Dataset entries
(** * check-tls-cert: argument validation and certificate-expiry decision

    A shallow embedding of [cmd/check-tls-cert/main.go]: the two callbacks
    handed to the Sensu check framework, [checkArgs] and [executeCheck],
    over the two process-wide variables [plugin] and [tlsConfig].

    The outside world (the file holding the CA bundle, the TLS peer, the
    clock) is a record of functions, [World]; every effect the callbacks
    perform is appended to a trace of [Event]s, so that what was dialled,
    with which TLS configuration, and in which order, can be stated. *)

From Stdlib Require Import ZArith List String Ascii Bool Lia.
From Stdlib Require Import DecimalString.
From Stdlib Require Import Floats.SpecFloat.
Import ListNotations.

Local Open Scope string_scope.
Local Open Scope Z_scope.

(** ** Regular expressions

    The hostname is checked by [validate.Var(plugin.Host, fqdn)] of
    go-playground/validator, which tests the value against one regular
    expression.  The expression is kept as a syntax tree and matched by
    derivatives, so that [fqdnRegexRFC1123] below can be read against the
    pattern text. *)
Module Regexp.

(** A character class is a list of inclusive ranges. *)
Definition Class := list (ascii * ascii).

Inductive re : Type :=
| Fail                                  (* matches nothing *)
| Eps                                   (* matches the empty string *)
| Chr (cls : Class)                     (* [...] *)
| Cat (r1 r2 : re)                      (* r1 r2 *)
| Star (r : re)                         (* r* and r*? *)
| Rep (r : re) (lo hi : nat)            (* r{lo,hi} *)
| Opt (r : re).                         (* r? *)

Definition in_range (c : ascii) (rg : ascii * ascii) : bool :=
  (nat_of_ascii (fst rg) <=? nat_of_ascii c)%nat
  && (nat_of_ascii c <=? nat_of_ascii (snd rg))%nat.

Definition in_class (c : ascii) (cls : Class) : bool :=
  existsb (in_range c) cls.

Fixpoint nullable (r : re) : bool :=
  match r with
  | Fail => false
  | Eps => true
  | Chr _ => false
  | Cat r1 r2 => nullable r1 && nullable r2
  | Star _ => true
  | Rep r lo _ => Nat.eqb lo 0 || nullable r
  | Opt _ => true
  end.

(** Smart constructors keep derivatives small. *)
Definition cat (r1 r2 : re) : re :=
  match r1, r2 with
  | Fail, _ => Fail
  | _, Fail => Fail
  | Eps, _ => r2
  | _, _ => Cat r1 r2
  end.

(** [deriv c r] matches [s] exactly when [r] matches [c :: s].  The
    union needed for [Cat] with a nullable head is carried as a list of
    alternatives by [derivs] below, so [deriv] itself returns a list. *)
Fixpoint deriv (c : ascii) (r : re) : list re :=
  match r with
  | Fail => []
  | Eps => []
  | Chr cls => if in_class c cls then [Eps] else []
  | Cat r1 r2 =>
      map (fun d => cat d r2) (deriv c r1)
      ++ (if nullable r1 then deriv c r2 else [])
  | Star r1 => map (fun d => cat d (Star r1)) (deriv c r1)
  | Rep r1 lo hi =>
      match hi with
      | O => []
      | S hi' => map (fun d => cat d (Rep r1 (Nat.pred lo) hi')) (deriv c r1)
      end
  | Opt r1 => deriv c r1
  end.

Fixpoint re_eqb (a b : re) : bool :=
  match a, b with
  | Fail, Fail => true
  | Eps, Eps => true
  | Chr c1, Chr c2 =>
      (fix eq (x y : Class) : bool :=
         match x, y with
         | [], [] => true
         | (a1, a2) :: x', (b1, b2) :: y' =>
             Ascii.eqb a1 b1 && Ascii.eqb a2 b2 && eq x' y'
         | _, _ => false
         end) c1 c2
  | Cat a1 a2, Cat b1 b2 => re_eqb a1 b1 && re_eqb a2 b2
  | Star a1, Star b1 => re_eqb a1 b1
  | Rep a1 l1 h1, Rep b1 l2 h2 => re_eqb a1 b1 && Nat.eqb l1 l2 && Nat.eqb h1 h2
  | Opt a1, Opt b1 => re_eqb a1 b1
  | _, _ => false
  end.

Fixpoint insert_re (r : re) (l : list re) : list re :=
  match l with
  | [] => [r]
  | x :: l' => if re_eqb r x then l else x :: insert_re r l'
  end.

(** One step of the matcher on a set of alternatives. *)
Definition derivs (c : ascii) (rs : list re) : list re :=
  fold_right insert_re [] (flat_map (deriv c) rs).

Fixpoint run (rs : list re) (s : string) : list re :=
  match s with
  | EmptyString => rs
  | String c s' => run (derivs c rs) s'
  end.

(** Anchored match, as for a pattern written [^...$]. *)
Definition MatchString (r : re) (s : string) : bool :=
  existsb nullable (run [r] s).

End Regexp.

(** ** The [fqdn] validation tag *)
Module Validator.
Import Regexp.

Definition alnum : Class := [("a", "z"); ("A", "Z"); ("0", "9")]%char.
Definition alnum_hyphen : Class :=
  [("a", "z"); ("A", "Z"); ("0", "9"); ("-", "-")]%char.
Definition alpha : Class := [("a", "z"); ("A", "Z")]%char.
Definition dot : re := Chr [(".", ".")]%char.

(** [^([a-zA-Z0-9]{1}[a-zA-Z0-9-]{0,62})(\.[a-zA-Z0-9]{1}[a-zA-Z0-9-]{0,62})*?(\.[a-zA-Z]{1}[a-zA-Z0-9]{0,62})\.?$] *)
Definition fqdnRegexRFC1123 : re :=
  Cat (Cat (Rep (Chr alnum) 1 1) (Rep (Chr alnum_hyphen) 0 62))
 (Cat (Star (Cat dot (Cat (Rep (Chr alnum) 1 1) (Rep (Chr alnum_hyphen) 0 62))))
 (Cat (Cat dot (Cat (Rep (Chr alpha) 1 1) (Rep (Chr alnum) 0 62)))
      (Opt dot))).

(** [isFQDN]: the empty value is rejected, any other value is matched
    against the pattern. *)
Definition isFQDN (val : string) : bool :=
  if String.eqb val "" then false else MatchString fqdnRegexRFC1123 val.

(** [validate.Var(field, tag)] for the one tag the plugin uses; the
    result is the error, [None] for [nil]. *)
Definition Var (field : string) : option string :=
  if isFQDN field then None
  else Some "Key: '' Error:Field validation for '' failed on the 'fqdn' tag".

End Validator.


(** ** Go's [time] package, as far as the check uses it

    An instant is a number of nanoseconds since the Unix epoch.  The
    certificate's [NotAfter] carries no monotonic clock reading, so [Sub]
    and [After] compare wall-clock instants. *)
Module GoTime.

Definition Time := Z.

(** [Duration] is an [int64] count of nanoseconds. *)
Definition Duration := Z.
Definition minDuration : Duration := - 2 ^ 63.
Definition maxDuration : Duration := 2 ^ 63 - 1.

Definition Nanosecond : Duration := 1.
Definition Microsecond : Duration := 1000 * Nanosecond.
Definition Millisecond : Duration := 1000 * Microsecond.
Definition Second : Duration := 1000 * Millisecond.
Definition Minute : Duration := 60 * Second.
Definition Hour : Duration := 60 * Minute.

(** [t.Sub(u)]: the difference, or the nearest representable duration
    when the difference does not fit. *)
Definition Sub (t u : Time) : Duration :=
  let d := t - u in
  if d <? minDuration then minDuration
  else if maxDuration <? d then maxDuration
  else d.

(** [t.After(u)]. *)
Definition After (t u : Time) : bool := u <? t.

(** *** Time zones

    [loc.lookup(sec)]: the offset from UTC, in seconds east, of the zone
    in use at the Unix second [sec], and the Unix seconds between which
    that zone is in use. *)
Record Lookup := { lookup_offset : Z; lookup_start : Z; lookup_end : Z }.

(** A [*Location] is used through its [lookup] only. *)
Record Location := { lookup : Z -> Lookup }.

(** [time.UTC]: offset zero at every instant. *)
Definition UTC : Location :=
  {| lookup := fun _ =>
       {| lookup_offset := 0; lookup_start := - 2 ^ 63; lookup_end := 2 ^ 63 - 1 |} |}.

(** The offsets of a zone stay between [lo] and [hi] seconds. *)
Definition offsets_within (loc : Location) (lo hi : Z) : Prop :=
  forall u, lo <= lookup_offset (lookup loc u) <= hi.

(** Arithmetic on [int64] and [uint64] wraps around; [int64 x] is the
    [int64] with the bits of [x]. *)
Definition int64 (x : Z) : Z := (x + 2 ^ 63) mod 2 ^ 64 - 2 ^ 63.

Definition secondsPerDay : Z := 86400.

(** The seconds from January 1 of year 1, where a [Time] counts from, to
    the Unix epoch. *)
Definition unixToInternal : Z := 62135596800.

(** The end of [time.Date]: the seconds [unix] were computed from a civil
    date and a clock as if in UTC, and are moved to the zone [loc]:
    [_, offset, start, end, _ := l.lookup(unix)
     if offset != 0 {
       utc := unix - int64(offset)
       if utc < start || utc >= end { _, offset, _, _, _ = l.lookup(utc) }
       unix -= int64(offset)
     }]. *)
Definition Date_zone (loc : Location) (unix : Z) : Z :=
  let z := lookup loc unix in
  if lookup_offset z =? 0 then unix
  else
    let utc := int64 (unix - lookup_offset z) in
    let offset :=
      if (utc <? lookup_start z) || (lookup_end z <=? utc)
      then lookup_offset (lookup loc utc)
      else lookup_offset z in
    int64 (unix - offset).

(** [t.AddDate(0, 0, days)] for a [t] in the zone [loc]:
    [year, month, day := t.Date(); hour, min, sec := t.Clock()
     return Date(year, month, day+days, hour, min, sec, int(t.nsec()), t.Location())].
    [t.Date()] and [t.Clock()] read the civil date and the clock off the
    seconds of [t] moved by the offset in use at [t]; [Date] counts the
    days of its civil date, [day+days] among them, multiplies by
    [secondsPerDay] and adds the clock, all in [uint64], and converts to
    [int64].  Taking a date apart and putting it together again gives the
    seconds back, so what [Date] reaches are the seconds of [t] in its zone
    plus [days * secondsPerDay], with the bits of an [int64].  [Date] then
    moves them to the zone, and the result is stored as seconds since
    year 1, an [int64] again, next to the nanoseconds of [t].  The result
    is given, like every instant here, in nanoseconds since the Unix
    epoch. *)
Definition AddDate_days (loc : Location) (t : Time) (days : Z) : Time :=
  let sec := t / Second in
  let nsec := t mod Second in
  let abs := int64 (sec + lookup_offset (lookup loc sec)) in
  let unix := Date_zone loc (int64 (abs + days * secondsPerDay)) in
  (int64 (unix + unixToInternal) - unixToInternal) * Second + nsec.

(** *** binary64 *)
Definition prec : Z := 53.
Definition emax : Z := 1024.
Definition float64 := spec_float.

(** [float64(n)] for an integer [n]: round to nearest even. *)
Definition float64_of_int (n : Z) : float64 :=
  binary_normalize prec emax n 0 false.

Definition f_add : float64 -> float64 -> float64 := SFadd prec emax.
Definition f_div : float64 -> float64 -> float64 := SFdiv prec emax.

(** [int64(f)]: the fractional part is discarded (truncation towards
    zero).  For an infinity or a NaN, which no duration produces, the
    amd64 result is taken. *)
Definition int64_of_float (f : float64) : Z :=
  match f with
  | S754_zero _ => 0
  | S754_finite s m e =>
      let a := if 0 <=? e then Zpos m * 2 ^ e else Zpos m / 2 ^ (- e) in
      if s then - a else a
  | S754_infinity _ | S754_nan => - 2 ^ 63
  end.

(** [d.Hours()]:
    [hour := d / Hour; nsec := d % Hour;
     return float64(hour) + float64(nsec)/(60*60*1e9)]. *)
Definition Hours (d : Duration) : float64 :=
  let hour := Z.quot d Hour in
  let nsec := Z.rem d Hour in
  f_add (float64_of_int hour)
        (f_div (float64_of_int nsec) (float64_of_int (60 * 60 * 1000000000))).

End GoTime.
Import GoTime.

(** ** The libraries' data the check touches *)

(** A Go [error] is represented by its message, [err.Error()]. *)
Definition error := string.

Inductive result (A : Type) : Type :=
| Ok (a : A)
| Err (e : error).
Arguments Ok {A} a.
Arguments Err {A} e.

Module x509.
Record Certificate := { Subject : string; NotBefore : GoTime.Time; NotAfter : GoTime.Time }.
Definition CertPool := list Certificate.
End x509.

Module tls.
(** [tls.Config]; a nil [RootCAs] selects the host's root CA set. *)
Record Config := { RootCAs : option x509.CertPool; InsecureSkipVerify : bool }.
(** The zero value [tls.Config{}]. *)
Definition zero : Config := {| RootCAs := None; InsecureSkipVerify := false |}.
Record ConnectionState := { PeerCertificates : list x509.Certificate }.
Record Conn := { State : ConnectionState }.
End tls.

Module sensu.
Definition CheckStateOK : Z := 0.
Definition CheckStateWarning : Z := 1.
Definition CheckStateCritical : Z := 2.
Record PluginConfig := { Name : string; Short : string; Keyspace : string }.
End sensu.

(TASK TO COMPLETE):
Which lines of the entries contain "option"? Count them and write only the number.

(RESPONSE BOX):
2